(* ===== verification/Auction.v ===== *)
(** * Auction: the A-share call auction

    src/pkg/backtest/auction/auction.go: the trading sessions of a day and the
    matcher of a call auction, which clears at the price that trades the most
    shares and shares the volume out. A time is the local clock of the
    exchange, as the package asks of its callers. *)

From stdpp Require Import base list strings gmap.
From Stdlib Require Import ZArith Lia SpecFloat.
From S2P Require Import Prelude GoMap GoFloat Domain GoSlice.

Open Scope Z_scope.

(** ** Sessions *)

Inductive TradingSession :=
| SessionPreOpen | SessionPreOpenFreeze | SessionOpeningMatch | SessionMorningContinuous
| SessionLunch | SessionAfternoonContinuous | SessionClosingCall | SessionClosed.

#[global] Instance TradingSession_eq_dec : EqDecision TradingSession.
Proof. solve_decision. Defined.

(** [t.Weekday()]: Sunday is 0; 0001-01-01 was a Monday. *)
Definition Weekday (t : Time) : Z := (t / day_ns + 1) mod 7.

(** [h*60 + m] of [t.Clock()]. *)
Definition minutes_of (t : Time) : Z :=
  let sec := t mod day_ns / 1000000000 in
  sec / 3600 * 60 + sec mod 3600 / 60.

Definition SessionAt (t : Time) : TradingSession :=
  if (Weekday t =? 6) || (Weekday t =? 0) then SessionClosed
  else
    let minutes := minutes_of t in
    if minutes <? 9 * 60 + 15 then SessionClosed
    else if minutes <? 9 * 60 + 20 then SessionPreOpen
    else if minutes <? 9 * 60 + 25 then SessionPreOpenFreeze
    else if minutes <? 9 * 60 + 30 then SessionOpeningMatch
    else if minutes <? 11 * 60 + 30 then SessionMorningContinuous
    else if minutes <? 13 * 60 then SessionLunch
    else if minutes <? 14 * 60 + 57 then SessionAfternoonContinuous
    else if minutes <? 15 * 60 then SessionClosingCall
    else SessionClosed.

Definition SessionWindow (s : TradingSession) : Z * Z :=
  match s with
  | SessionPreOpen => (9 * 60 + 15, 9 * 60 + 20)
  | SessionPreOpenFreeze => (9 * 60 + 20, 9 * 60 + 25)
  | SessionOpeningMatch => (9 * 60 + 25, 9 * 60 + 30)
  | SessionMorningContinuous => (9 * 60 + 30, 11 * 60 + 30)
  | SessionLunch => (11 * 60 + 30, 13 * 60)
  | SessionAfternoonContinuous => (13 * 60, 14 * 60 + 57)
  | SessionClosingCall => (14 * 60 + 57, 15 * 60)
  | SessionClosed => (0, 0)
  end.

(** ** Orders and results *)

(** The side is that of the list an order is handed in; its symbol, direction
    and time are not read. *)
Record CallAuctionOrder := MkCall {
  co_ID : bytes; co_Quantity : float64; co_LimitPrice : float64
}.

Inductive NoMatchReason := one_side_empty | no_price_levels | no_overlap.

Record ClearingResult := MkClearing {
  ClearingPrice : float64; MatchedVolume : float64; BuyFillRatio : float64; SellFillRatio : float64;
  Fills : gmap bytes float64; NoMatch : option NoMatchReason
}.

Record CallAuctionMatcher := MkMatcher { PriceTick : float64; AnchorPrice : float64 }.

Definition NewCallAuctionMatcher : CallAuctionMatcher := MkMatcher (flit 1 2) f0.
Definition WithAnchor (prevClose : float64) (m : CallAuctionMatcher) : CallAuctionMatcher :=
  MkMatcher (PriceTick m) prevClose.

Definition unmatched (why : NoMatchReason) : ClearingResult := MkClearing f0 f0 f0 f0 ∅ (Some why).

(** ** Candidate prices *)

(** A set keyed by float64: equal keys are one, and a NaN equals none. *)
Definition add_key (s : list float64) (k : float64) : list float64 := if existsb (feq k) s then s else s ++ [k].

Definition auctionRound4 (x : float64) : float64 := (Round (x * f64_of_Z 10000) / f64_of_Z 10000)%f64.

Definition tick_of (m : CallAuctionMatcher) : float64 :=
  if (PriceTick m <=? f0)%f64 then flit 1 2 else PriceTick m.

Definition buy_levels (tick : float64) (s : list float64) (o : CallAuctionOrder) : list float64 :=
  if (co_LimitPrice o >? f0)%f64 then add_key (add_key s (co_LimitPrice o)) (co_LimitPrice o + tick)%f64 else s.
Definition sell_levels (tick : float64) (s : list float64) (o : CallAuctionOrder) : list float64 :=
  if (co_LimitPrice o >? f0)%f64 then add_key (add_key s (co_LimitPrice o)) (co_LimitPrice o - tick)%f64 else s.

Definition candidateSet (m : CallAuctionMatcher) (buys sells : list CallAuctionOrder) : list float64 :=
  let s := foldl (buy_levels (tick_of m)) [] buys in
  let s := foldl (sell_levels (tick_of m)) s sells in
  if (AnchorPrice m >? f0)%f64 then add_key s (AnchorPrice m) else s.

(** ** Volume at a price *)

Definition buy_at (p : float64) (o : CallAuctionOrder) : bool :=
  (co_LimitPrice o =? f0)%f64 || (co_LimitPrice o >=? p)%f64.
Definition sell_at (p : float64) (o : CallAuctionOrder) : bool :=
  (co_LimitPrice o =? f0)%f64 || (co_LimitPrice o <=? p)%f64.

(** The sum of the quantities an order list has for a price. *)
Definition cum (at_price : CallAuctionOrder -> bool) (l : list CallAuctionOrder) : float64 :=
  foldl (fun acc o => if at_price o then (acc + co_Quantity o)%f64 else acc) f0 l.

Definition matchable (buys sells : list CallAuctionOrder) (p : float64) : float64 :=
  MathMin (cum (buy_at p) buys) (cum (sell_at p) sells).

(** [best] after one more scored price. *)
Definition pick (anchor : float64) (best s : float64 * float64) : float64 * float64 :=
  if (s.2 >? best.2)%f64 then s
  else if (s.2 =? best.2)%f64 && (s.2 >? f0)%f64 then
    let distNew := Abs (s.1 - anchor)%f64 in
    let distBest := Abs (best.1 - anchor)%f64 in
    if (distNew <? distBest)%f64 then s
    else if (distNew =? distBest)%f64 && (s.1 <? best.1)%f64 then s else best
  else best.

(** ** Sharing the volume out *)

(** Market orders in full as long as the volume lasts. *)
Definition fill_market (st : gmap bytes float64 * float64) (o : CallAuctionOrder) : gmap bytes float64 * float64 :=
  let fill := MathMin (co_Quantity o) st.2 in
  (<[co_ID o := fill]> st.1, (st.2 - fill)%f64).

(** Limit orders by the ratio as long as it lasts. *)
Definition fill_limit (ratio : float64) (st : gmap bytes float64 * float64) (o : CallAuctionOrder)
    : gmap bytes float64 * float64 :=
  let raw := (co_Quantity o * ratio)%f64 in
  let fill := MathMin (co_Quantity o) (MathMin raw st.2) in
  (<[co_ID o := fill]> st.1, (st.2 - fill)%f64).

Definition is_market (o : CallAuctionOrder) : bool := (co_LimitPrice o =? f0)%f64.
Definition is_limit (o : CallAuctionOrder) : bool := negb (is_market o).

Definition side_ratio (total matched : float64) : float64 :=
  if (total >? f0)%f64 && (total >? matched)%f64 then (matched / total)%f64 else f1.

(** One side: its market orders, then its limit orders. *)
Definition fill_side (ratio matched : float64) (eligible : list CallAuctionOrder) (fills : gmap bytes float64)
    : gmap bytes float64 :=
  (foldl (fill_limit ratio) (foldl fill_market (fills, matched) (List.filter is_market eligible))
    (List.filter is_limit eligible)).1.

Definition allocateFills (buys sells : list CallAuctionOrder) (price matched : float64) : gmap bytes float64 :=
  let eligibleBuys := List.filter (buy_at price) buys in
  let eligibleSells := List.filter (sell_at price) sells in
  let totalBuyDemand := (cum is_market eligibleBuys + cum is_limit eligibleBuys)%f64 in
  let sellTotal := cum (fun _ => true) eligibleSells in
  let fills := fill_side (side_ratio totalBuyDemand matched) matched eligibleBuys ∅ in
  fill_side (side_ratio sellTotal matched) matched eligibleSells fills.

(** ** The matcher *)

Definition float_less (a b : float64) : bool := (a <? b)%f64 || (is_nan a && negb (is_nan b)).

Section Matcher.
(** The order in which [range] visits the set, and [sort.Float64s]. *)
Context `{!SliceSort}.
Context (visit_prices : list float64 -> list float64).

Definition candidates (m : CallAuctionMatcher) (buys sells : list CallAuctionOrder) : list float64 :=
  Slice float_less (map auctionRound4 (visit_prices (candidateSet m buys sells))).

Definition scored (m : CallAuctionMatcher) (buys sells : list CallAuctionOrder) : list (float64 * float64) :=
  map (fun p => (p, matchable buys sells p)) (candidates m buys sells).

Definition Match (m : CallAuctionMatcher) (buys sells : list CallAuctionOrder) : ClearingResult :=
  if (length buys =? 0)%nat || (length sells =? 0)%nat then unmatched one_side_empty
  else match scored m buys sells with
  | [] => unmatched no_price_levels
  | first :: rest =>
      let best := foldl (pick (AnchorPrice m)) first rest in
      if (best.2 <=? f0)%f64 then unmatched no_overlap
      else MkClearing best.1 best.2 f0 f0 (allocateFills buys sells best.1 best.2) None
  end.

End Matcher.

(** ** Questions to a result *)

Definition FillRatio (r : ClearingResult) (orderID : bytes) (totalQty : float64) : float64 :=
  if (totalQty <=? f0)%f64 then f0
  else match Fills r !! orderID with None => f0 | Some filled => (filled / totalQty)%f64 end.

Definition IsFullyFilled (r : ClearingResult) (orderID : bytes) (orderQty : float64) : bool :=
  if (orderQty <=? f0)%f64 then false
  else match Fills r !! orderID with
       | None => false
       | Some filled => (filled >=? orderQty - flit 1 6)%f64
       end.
=-=-=-=-=
__REQUIREMENT__
Go to the line with "Fills : gmap bytes float64;" in the entries above and repeat every line from there through the line with "Definition tick_of (m", exactly and with no other text.

__RESPONSE__
  Fills : gmap bytes float64; NoMatch : option NoMatchReason
}.

Record CallAuctionMatcher := MkMatcher { PriceTick : float64; AnchorPrice : float64 }.

Definition NewCallAuctionMatcher : CallAuctionMatcher := MkMatcher (flit 1 2) f0.
Definition WithAnchor (prevClose : float64) (m : CallAuctionMatcher) : CallAuctionMatcher :=
  MkMatcher (PriceTick m) prevClose.

Definition unmatched (why : NoMatchReason) : ClearingResult := MkClearing f0 f0 f0 f0 ∅ (Some why).

(** ** Candidate prices *)

(** A set keyed by float64: equal keys are one, and a NaN equals none. *)
Definition add_key (s : list float64) (k : float64) : list float64 := if existsb (feq k) s then s else s ++ [k].

Definition auctionRound4 (x : float64) : float64 := (Round (x * f64_of_Z 10000) / f64_of_Z 10000)%f64.

Definition tick_of (m : CallAuctionMatcher) : float64 :=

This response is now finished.